Although we know that hybrid influenza viruses are a serious risk, evolutionary changes are not always required for viral emergence in a new host.  In the case of the 1918 human influenza epidemic, it is believed that the virus contained eight avian RNA strands.  It was also just determined that Influenza A H1N1 is a combination of two pig Influenza viruses.  Therefore, cross-species transmissions do not always require antigenic shifts in order to adapt to their new host.

Intuition seemingly breaks down when studying cross-species transmission.  It’s logical to assume that the more closely related to a species we are, the more likely it is we will contract viruses from them.  Indeed the majority of viruses that humans contract are mammalian in origin, but we have also contracted viruses from birds.  HIV is an example of a virus contracted from a closely related species, however, even though we’re most closely related to chimpanzees, our exposure to them is limited.  On a global scale, humans are more exposed to rodents which are responsible for a large number of emerged viruses in humans.

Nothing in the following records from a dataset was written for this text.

Lemma stuck_places s0 chs s :
  starts s0 -> booted init s0 -> present s0 -> runs s0 chs s -> small init (log s) -> stuck s ->
  exists cts, sinv init s cts /\ settled s cts.
Proof.
  intros H0 Hb Hp Hr Hsm Hst. destruct (runs_sinv init s0 chs s Hb Hr Hsm) as [cts Hinv].
  destruct (runs_tie init (fun _ => True) s0 chs s Hb (fun t x _ => Hp t x) Hr Hsm) as (Hc & _ & Hu & Ha).
  pose proof (runs_origins s0 chs s H0 Hb Hr Hsm) as [Ho Hcalled]. cbn [abs sites vlog] in Ho, Hcalled.
  pose proof (idle_winv s cts Hinv Hst) as Hw. pose proof (idle_kinv s cts Hinv Hst) as Hk.
  assert (forall c y, conditions (kern s) !! c = Some y -> length (cts (CondQ c)) = waiters c (log s) /\
    forall t, t ∈ (cts (CondQ c)).*2 -> t ∈ sleepers c (log s)) as Hcond.
  { intros c y Hy. destruct (condok_elim _ _ _ _ Hc Hy) as (l & Hrep & _ & Hn & Ht).
    rewrite <- (q_rep_inj (waitQ y) l (cts (CondQ c))); [done..|]. apply (k_rep _ _ _ _ Hk). cbn. by rewrite Hy. }
  assert (forall c t, t ∈ (cts (CondQ c)).*2 -> exists y, conditions (kern s) !! c = Some y /\
    t ∈ sleepers c (log s) /\ exists lk, last_call t (log s) = Some (Wait c lk)) as Hlast.
  { intros c t Hin. destruct (idle_queue s cts Hinv Hst _ _ Hin) as [y Hy]. cbn in Hy.
    destruct (conditions (kern s) !! c) as [z|] eqn:Ez; [|done]. exists z. split; [done|].
    assert (t ∈ sleepers c (log s)) as Hsl by by apply (Hcond c z). split; [done|]. by apply elem_of_parked, sleepers_parked. }
  exists cts. split; [done|]. split.
  - apply Hk.
  - apply (idle_lock s cts Hinv Hst).
  - intros c y Hy. by apply (Hcond c y).
  - intros c. apply Hk.
  - intros c t Ht. destruct (Hlast c t Ht) as (y & Hy & _ & lk & Hlk). split; [by rewrite Hy|].
    destruct (w_waits _ _ _ _ Hw (CondQ c) t Ht) as (old & p & Hx). by exists lk, old, p.
  - intros c t Ht. by destruct (Hlast c t Ht) as (_ & _ & ? & _).
  - exact Hcalled.
  - intros t x Hx. pose proof (Ho t x Hx) as Hox.
    pose proof (idle_place s cts Hinv Hst t x Hu Ha Hx) as Hwhere.
    assert (forall q, t ∈ (cts q).*2 -> match q with
      | ReadyQ => True | SemQ n => pending (ctls s) t = Some (P n) | LockQ l => pending (ctls s) t = Some (Acquire l)
      | CondQ _ => exists old p, ctls s !! t = Some (Woken old p) end) as Hww by (intros q; apply (w_waits _ _ _ _ Hw)).
    unfold pending in Hww. rewrite Hx in Hww. destruct x as [p|c old p|old p|]; [| | |done].
    1, 3: destruct (Hwhere ltac:(done)) as [[? _]|(q & Hq & Hin)]; [left; split; [done|by eapply behind_first; [apply Hox|]]|]; specialize (Hww q Hin);
      destruct q as [| | |c]; try done; right; destruct (Hlast c t Hin) as (y & _ & _ & lk & Hlk);
      exists c, lk; split_and!; [done|by eapply behind_call; [apply Hox|]|done].
    destruct (Hwhere ltac:(done)) as [[_ Hn]|(q & Hq & Hin)]; [by destruct Hn|]. specialize (Hww q Hin).
    destruct Hox as (q0 & d0 & d1 & r & Hq0 & Hb0 & Hv & Hrc).
    destruct r as [r|]; [subst r|subst c; destruct q; [done|discriminate|discriminate|by destruct Hww as (? & ? & ?)]].
    split; [by exists q0, d0, d1|]. destruct q as [|n|l|d]; [done|left|right|by destruct Hww as (? & ? & ?)].
    + injection Hww as ->. destruct (idle_semaphore s cts Hinv Hst n t Hin) as (y & Hy & Hv0). by exists n, y.
    + injection Hww as ->. destruct (idle_lock s cts Hinv Hst l t Hin) as [u Hu0]. by exists l, u.
Qed.

(** The holder of a lock has made a call. *)
Lemma holder_called l t log : lock_trace l None log = Some (Some t) -> last_call t log <> None.
Proof.
  induction log as [|[o c] log IH] using rev_ind; [done|].
  rewrite lock_trace_app, last_call_snoc. destruct (lock_trace l None log) as [h|]; [|done]. cbn.
  destruct o as [u|]; [|by intros [= ->]; apply IH]. destruct (decide (u = t)) as [->|Hne]; [done|].
  assert (Some h = Some (Some t) -> last_call t log <> None) as IH' by (intros [= ->]; by apply IH).
  destruct c; cbn; repeat case_decide; try done; try (destruct h; congruence).
Qed.
End Invariants.

Lemma boot_present {Q : Type -> Type} `{!Queue Q, !QueueLaws Q} {pc D : Type} `{!Client pc D} main (mainpc : pc) others sems lks conds (d : D) :
  present (boot (Q := Q) main mainpc others sems lks conds d).
Proof.
  intros t x Hx. cbn in Hx |- *. apply lookup_insert_Some in Hx as [[<- _]|[Hne Hx]].
  - eexists. apply lookup_insert_eq.
  - apply lookup_map_list in Hx as (y & Hy & [= <- _]). apply lookup_insert_is_Some. right. split; [done|].
    match goal with |- is_Some ?o => destruct o eqn:E end; [by eexists|]. exfalso.
    apply not_elem_of_list_to_map_2 in E. apply E. apply list_elem_of_fmap. eexists (_, _). split; [done|].
    apply list_elem_of_fmap. by eexists.
Qed.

Another factor to take into consideration is that more closely related species share the same/similar alleles and other innate immune antibodies, meaning some organisms have pre-immunity to closely related organism viruses.  This is in contrast to more distantly related species where less immune system components are similar.

Overall, phylogenetic relationships may not be a crucial factor in cross-species transmission but rather, the occurrence of residing in close proximity to other animals.  Also, domesticated animals sometimes act as transitionary viral carriers.  SARS emergence for example, originated in bats, but humans contracted the virus from civet cats.

Not knowing factors that determine whether or not a virus will result in a pandemic is a major problem in public health.  We realize that it is a very real possibility for a new and rapidly spreading virus to potentially reach numbers to where quarantine is no longer a viable strategy—hence the root cause of mass hysteria.  Clearly we must take advised precautions in such times, but epidemics are and have always been inherently part of the human condition and is sometimes out of our control, which if anything, accepting reality can have a calming effect.

References:

Holmes, E. C., Drummond, A. J. (2007).  The evolutionary genetics of emergence. CTMI 315:51-66.

Parrish, C. R., Holmes, E. C., Morens, D. M., et al. (2008).  Cross-species virus transmission and the emergence of new epidemic diseases.  Microlobiology and Molecular Biology Reviews 72:457-470.

Slonczewski, J. L., Foster, J. W., Gillen, K. M. Microbiology: An evolving science. (2009). W. W. Norton&Company, Inc. New York, NY.